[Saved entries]
-*-*-
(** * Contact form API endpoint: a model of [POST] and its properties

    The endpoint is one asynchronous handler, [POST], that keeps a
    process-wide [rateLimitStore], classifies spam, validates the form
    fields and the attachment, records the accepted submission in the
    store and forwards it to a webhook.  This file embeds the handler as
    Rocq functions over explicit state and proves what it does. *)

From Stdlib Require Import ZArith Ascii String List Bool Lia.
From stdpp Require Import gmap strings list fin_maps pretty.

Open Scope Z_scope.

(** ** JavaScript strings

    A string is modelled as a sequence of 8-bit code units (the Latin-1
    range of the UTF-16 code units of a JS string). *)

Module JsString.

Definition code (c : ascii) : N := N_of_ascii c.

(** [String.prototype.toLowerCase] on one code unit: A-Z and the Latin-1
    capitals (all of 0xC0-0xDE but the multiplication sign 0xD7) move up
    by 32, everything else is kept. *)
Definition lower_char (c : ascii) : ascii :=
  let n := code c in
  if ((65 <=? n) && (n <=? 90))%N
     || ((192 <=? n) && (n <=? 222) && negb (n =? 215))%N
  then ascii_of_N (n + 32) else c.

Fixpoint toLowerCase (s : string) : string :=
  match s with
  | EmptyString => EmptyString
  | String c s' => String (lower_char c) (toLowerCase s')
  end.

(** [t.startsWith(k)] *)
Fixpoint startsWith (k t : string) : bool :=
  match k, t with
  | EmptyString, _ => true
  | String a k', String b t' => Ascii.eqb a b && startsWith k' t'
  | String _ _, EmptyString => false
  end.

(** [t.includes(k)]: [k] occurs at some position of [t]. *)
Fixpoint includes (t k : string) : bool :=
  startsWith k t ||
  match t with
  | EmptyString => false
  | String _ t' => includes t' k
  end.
-*-*-
> [WORK TASK] Whatever is in the entries above, write it out exactly.

> [WRITTEN SOLUTION]
(** * Contact form API endpoint: a model of [POST] and its properties

    The endpoint is one asynchronous handler, [POST], that keeps a
    process-wide [rateLimitStore], classifies spam, validates the form
    fields and the attachment, records the accepted submission in the
    store and forwards it to a webhook.  This file embeds the handler as
    Rocq functions over explicit state and proves what it does. *)

From Stdlib Require Import ZArith Ascii String List Bool Lia.
From stdpp Require Import gmap strings list fin_maps pretty.

Open Scope Z_scope.

(** ** JavaScript strings

    A string is modelled as a sequence of 8-bit code units (the Latin-1
    range of the UTF-16 code units of a JS string). *)

Module JsString.

Definition code (c : ascii) : N := N_of_ascii c.

(** [String.prototype.toLowerCase] on one code unit: A-Z and the Latin-1
    capitals (all of 0xC0-0xDE but the multiplication sign 0xD7) move up
    by 32, everything else is kept. *)
Definition lower_char (c : ascii) : ascii :=
  let n := code c in
  if ((65 <=? n) && (n <=? 90))%N
     || ((192 <=? n) && (n <=? 222) && negb (n =? 215))%N
  then ascii_of_N (n + 32) else c.

Fixpoint toLowerCase (s : string) : string :=
  match s with
  | EmptyString => EmptyString
  | String c s' => String (lower_char c) (toLowerCase s')
  end.

(** [t.startsWith(k)] *)
Fixpoint startsWith (k t : string) : bool :=
  match k, t with
  | EmptyString, _ => true
  | String a k', String b t' => Ascii.eqb a b && startsWith k' t'
  | String _ _, EmptyString => false
  end.

(** [t.includes(k)]: [k] occurs at some position of [t]. *)
Fixpoint includes (t k : string) : bool :=
  startsWith k t ||
  match t with
  | EmptyString => false
  | String _ t' => includes t' k
  end.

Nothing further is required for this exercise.